# Extracted entries
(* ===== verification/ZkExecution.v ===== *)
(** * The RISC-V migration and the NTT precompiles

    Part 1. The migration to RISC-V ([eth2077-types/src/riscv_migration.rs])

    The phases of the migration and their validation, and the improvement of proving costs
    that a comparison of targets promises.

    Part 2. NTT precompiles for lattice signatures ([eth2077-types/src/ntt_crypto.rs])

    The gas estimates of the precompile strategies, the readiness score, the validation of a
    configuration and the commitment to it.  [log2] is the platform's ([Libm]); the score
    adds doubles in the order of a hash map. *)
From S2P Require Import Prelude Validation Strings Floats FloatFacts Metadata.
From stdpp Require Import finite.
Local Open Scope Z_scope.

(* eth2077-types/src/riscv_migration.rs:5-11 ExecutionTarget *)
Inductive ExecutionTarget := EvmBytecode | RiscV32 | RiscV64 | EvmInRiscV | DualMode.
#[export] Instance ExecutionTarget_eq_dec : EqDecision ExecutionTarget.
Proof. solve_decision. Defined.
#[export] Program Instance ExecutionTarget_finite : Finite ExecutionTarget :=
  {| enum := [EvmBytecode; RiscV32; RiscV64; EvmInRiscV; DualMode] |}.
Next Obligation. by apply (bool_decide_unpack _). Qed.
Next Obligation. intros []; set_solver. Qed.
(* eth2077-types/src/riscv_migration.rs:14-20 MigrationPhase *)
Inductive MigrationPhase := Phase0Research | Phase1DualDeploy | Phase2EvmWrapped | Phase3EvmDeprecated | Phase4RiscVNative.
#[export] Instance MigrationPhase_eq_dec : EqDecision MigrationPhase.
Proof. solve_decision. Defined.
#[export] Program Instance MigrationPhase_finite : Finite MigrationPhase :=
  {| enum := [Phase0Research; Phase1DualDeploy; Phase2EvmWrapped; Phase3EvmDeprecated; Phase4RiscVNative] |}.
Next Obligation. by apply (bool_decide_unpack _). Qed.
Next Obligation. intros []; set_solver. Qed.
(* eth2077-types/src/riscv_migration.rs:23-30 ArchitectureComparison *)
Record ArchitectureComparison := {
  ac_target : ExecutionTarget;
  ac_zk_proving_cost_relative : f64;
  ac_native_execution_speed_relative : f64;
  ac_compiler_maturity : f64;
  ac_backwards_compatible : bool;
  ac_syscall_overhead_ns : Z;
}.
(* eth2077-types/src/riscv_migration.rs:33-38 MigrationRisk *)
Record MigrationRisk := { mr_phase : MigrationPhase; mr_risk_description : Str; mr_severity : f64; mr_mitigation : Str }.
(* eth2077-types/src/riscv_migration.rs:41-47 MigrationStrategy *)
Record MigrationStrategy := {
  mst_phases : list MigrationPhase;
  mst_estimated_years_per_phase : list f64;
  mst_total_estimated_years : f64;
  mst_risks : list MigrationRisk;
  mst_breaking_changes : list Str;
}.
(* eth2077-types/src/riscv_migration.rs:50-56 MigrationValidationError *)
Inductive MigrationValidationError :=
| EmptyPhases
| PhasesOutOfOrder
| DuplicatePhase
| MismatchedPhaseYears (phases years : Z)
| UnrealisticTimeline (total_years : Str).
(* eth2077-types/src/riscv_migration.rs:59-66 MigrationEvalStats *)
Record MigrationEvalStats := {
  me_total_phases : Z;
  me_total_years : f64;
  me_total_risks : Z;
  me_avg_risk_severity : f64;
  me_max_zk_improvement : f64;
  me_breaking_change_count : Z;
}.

# Requirement
Could you restate word for word the lines above from the one containing "Part 1. The" through the one containing "From stdpp Require Import finite.", both included, and nothing else?

# Exercise result
    Part 1. The migration to RISC-V ([eth2077-types/src/riscv_migration.rs])

    The phases of the migration and their validation, and the improvement of proving costs
    that a comparison of targets promises.

    Part 2. NTT precompiles for lattice signatures ([eth2077-types/src/ntt_crypto.rs])

    The gas estimates of the precompile strategies, the readiness score, the validation of a
    configuration and the commitment to it.  [log2] is the platform's ([Libm]); the score
    adds doubles in the order of a hash map. *)
From S2P Require Import Prelude Validation Strings Floats FloatFacts Metadata.
From stdpp Require Import finite.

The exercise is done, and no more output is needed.